Current landscape of monogenic autoinflammatory actinopathies: A literature review

Abstract

Autoinflammatory diseases (AID) are conditions leading to a hyperactivation of innate immunity without any underlying infection, and may be poly- (e.g. Still's disease) or monogenic. The number of monogenic AID is continuously expanding, with the discovery of novel pathologies and pathophysiological mechanisms, facilitated in part by easier access to pangenomic sequencing. Actinopathies with autoinflammatory manifestations represent a newly emerging subgroup of AID, associated with defects in the regulation of actin cytoskeleton dynamics. These diseases typically manifest in the neonatal period and variably combine a primary immunodeficiency of varying severity, cytopenia (particularly thrombocytopenia), autoinflammatory manifestations primarily affecting the skin and digestive system, as well as atopic and autoimmune features.
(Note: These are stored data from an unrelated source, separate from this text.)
(** C2 fails with blocks of 2 rows and the middle instance: of four rows,
    in two complete blocks, the rows 1 and 3 are expected and no row is
    kept, so that the table has no row when nothing is selected and cannot
    be built when an aggregate is. *)
Theorem keep_middle_of_two_keeps_no_row :
  let w := Sample.widget Sample.four (Sample.kinds []) SequentialBlocks 2
             KeepMiddle in
  let wm := Sample.widget Sample.four (Sample.kinds ["mean"]) SequentialBlocks
              2 KeepMiddle in
  retained_rows w 4 = Ok []
  /\ segment_rows (block_width w) (reference_offset w) 4 = [1; 3]%nat
  /\ Sample.brief (_compute_sequential_blocks w)
     = (no_warnings, Ok (Some (["x"], [[]], 0%nat)))
  /\ Sample.brief (_compute_sequential_blocks wm)
     = (no_warnings, Raised ValueError).
Proof. intros w wm. split_and!; reflexivity. Qed.



(** C7 on the rows of [timed] by month, with nothing selected. *)
Lemma period_aggregation_counts_witness :
  let w := Sample.period_widget "Months" (Sample.kinds []) in
  exists ts,
    snd (_compute_period_aggregation w) = Ok (Some ts)
    /\ no_aggregations (fst (_compute_period_aggregation w)) = false.
Proof.
  intros w.
  destruct (period_aggregation_counts w Sample.timed Sample.t_var
              Sample.months eq_refl eq_refl eq_refl)
    as (time_column & times & ts & _ & _ & _ & Hts & Hno & _).
  { apply NoDup_singleton. }
  { apply sample_allocator_keeps_length. }
  { reflexivity. }
  { eexists. split; reflexivity. }
  { reflexivity. }
  { intros v Hv.
    assert (Hm : model_vars (var_model w) = [Sample.x_var]) by reflexivity.
    rewrite Hm in Hv. apply list_elem_of_singleton in Hv as ->.
    left. reflexivity. }
  exists ts. split; [exact Hts | exact Hno].
Defined.

(** C8 on the mean and the cumulative sum put in in two orders. *)
Lemma transformations_in_registration_order_witness :
  let m1 := mkModel [Sample.x_var]
              (list_to_set (C := gset string) <$> [["cumsum"; "mean"]]) in
  let m2 := mkModel [Sample.x_var]
              (list_to_set (C := gset string)
                 <$> [["mean"; "cumsum"; "mean"]]) in
  get_transformations (E := Sample.env) m1 0 = Ok ["mean"; "cumsum"]
  /\ proposed_names (E := Sample.env) m1
     = proposed_names (E := Sample.env) m2.
Proof.
  intros m1 m2. split; [reflexivity|].
  apply (transformations_in_registration_order (E := Sample.env)
           [Sample.x_var] [["cumsum"; "mean"]] [["mean"; "cumsum"; "mean"]]).
  constructor; [|constructor].
  intros t. rewrite !elem_of_cons, elem_of_nil. tauto.
Defined.


(** C10 on [timed], whose time variable [t] is an attribute. *)
Lemma time_variable_not_aggregated_witness :
  set_data Sample.fresh (Some Sample.timed) = Ok Sample.loaded
  /\ is_continuous Sample.t_var = true
  /\ (Sample.t_var ∉ model_vars (var_model Sample.loaded))
  /\ selected_aggs (E := Sample.env)
       (mkModel (offered_variables Sample.timed) (Sample.kinds ["mean"]))
       Sample.t_var = [].
Proof.
  assert (Hset : set_data Sample.fresh (Some Sample.timed) = Ok Sample.loaded)
    by reflexivity.
  split; [exact Hset|]. split; [reflexivity|].
  split.
  - exact (proj1 (proj2 (time_variable_not_aggregated Sample.fresh
                           Sample.timed Sample.loaded Sample.t_var
                           (var_model Sample.loaded) Hset eq_refl eq_refl
                           eq_refl))).
  - exact (proj1 (proj2 (proj2 (time_variable_not_aggregated Sample.fresh
                           Sample.timed Sample.loaded Sample.t_var
                           (mkModel (offered_variables Sample.timed)
                              (Sample.kinds ["mean"]))
                           Hset eq_refl eq_refl eq_refl)))).
Defined.

(** X1 on five rows and a window of 7 rows. *)
Lemma commit_width_warnings_witness :
  let w := Sample.widget Sample.five (Sample.kinds ["mean"]) SlidingWindow 7
             KeepComplete in
  window_to_large (fst (commit w)) = true
  /\ block_to_large (fst (commit w)) = false.
Proof.
  intros w.
  assert (Hdata : data w = Some Sample.five) by exact eq_refl.
  assert (Hrows : 0 < len Sample.five) by exact eq_refl.
  assert (Hmethod : 0 <= method w <= 2) by (split; discriminate).
  destruct (commit_width_warnings w Sample.five Hdata Hrows Hmethod)
    as [Hwindow Hblock].
  split; [rewrite Hwindow | rewrite Hblock]; reflexivity.
Defined.

(** X2 on the mean over windows of 3 of the five rows. *)
Lemma sliding_window_original_rows_witness :
  let w := Sample.widget Sample.five (Sample.kinds ["mean"]) SlidingWindow 3
             KeepComplete in
  snd (_compute_sliding_window w) = Ok (Some Sample.aligned)
  /\ ids Sample.aligned = drop 2 (ids Sample.five)
  /\ shape0 (X Sample.aligned) = 3%nat.
Proof.
  intros w.
  assert (Hout : snd (_compute_sliding_window w) = Ok (Some Sample.aligned))
    by reflexivity.
  assert (Hdata : data w = Some Sample.five) by exact eq_refl.
  assert (Hwidth : 1 <= window_width w) by discriminate.
  assert (HY : array_wf (Y Sample.five)) by constructor.
  assert (HM : array_wf (metas_of Sample.five)) by constructor.
  assert (Hkeep : keep_instances w <> DiscardOriginal) by discriminate.
  destruct (sliding_window_original_rows w Sample.five Sample.aligned
              Hdata Hwidth HY HM Hout Hkeep)
    as (Hids & _ & _ & _ & _ & Hrows).
  split; [exact Hout|]. split; [exact Hids | exact Hrows].
Defined.

(** X3 on the mean over windows of 3 of the five rows, alone. *)
Lemma aggregates_only_table_witness :
  let w := Sample.widget Sample.five (Sample.kinds ["mean"]) SlidingWindow 3
             DiscardOriginal in
  snd (_compute_sliding_window w) = Ok (Some Sample.means)
  /\ class_vars (domain Sample.means) = []
  /\ metas (domain Sample.means) = []
  /\ ids Sample.means = @new_ids Sample.env (shape0 (X Sample.means))
  /\ table_attributes Sample.means = table_attributes Sample.five.
Proof.
  intros w.
  assert (Hout : snd (_compute_sliding_window w) = Ok (Some Sample.means))
    by reflexivity.
  assert (Hdata : data w = Some Sample.five) by exact eq_refl.
  assert (Hkeep : keep_instances w = DiscardOriginal) by exact eq_refl.
  destruct (aggregates_only_table w Sample.five Hdata) as (Hsliding & _ & _).
  split; [exact Hout|]. exact (Hsliding Sample.means Hkeep Hout).
Defined.

(** X4 on the sum over blocks of 2 of the five rows, with the last row of
    every block. *)
Lemma sequential_blocks_original_rows_witness :
  let w := Sample.widget Sample.five (Sample.kinds ["sum"]) SequentialBlocks 2
             KeepLast in
  snd (_compute_sequential_blocks w) = Ok (Some Sample.last_of_two)
  /\ ids Sample.last_of_two = [1; 3]
  /\ Z.of_nat (shape0 (X Sample.last_of_two)) = 5 / 2.
Proof.
  intros w.
  assert (Hout : snd (_compute_sequential_blocks w)
                 = Ok (Some Sample.last_of_two)) by reflexivity.
  assert (Hdata : data w = Some Sample.five) by exact eq_refl.
  assert (Hwidth : 2 <= block_width w) by discriminate.
  assert (Href : ref_instance w = KeepFirst \/ ref_instance w = KeepLast
                 \/ (ref_instance w = KeepMiddle /\ 3 <= block_width w))
    by (right; left; exact eq_refl).
  destruct (sequential_blocks_original_rows w Sample.five Sample.last_of_two
              Hdata Hwidth Href Hout)
    as (Hids & _ & _ & _ & _ & Hrows).
  split; [exact Hout|]. split; [exact Hids | exact Hrows].
Defined.


(** X7: the sum is checked for the one row of a model that has the
    mean. *)
Lemma set_transformation_rows_witness :
  let m := mkModel [Sample.x_var] (Sample.kinds ["mean"]) in
  exists m',
    set_transformation m [0%nat] "sum" true = Ok m'
    /\ model_vars m' = model_vars m.
Proof.
  intros m.
  assert (Hrows : [0%nat] <> []) by discriminate.
  assert (Hin : Forall (fun r => (r < length (_transformations m))%nat)
                  [0%nat]) by (repeat constructor).
  destruct (set_transformation_rows (E := Sample.env) m [0%nat] "sum" true
              Hrows Hin)
    as (m' & Hset & Hvars & _).
  exists m'. split; [exact Hset | exact Hvars].
Defined.

(** X8: the mean is checked for [x] in the widget loaded with [timed]. *)
Lemma checkbox_changed_hints_witness :
  exists w',
    _checkbox_changed Sample.loaded true "mean" [0%nat] = Ok w'
    /\ hint_for (var_hints w') (_varkey Sample.x_var)
       = match get_transformations (E := Sample.env) (var_model w') 0 with
         | Ok (t :: ts) => Some (list_to_set (t :: ts))
         | _ => None
         end.
Proof.
  assert (Hwf : model_wf (var_model Sample.loaded)) by exact eq_refl.
  assert (Hkeys : NoDup (_varkey <$> model_vars (var_model Sample.loaded)))
    by exact (NoDup_singleton _).
  assert (Hrows : [0%nat] <> []) by discriminate.
  assert (Hin : Forall (fun r => (r < length (model_vars
                                                (var_model Sample.loaded)))%nat)
                  [0%nat]) by (repeat constructor).
  destruct (checkbox_changed_hints Sample.loaded true "mean" [0%nat]
              Hwf Hkeys Hrows Hin)
    as (w' & Hcb & Hhint & _).
  exists w'. split; [exact Hcb|].
  apply (Hhint 0%nat Sample.x_var); [left | reflexivity].
Defined.

(** X9 on the same widget, given [timed] again afterwards. *)
Lemma hints_restore_selection_witness :
  exists w' w'',
    _checkbox_changed Sample.loaded true "mean" [0%nat] = Ok w'
    /\ set_data w' (Some Sample.timed) = Ok w''
    /\ get_transformations (E := Sample.env) (var_model w'') 0
       = get_transformations (E := Sample.env) (var_model w') 0.
Proof.
  assert (Hok : is_ok (_checkbox_changed Sample.loaded true "mean" [0%nat])
                = true) by (vm_compute; reflexivity).
  destruct (_checkbox_changed Sample.loaded true "mean" [0%nat])
    as [w'|e] eqn:Hcb; [|discriminate Hok].
  assert (Hvars : model_vars (var_model Sample.loaded)
                  = offered_variables Sample.timed) by exact eq_refl.
  assert (Hwf : model_wf (var_model Sample.loaded)) by exact eq_refl.
  assert (Hkeys : NoDup (_varkey <$> model_vars (var_model Sample.loaded)))
    by exact (NoDup_singleton _).
  assert (Hrows : [0%nat] <> []) by discriminate.
  assert (Hin : Forall (fun r => (r < length (model_vars
                                                (var_model Sample.loaded)))%nat)
                  [0%nat]) by (repeat constructor).
  destruct (hints_restore_selection Sample.loaded Sample.timed true "mean"
              [0%nat] w' Hvars Hwf Hkeys Hrows Hin Hcb)
    as (w'' & Hset & _ & Hsame).
  exists w', w''. split; [reflexivity|]. split; [exact Hset|].
  apply Hsame. left.
Defined.

(** X10: the one row of a model that has the mean is selected. *)
Lemma selection_changed_states_witness :
  let w := Sample.widget Sample.five (Sample.kinds ["mean"]) SlidingWindow 3
             KeepComplete in
  exists boxes,
    _selection_changed w [0%nat] = Ok boxes
    /\ boxes.*1.*1 = dict_keys (AggOptions (E := Sample.env)).
Proof.
  intros w.
  assert (Hwf : model_wf (var_model w)) by exact eq_refl.
  assert (Hin : Forall (fun r => (r < length (model_vars (var_model w)))%nat)
                  [0%nat]) by (repeat constructor).
  destruct (selection_changed_states w [0%nat] Hwf Hin)
    as (boxes & Hsel & Hkeys & _).
  exists boxes. split; [exact Hsel | exact Hkeys].
Defined.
Diagnosis should be considered primarily when encountering an early-onset autoinflammatory skin and digestive disorder, along with a primary immunodeficiency and either thrombocytopenia or a bleeding tendency. Some of these diseases exhibit specific features, such as a risk of macrophage activation syndrome (MAS) or a predisposition to atopy or lymphoproliferation. The complete pathophysiology of these diseases is not yet fully understood, and further studies are required to elucidate the underlying mechanisms, which could guide therapeutic choices. In most cases, the severity of the conditions necessitates allogeneic marrow transplantation as a treatment option.

In this review, we discuss these novel diseases, providing a practical approach based on the main associated biological abnormalities and specific clinical characteristics, with a special focus on the newly described actinopathies DOCK11 and ARPC5 deficiency. Nonetheless, genetic testing remains essential for definitive diagnosis, and various differential diagnoses must be considered.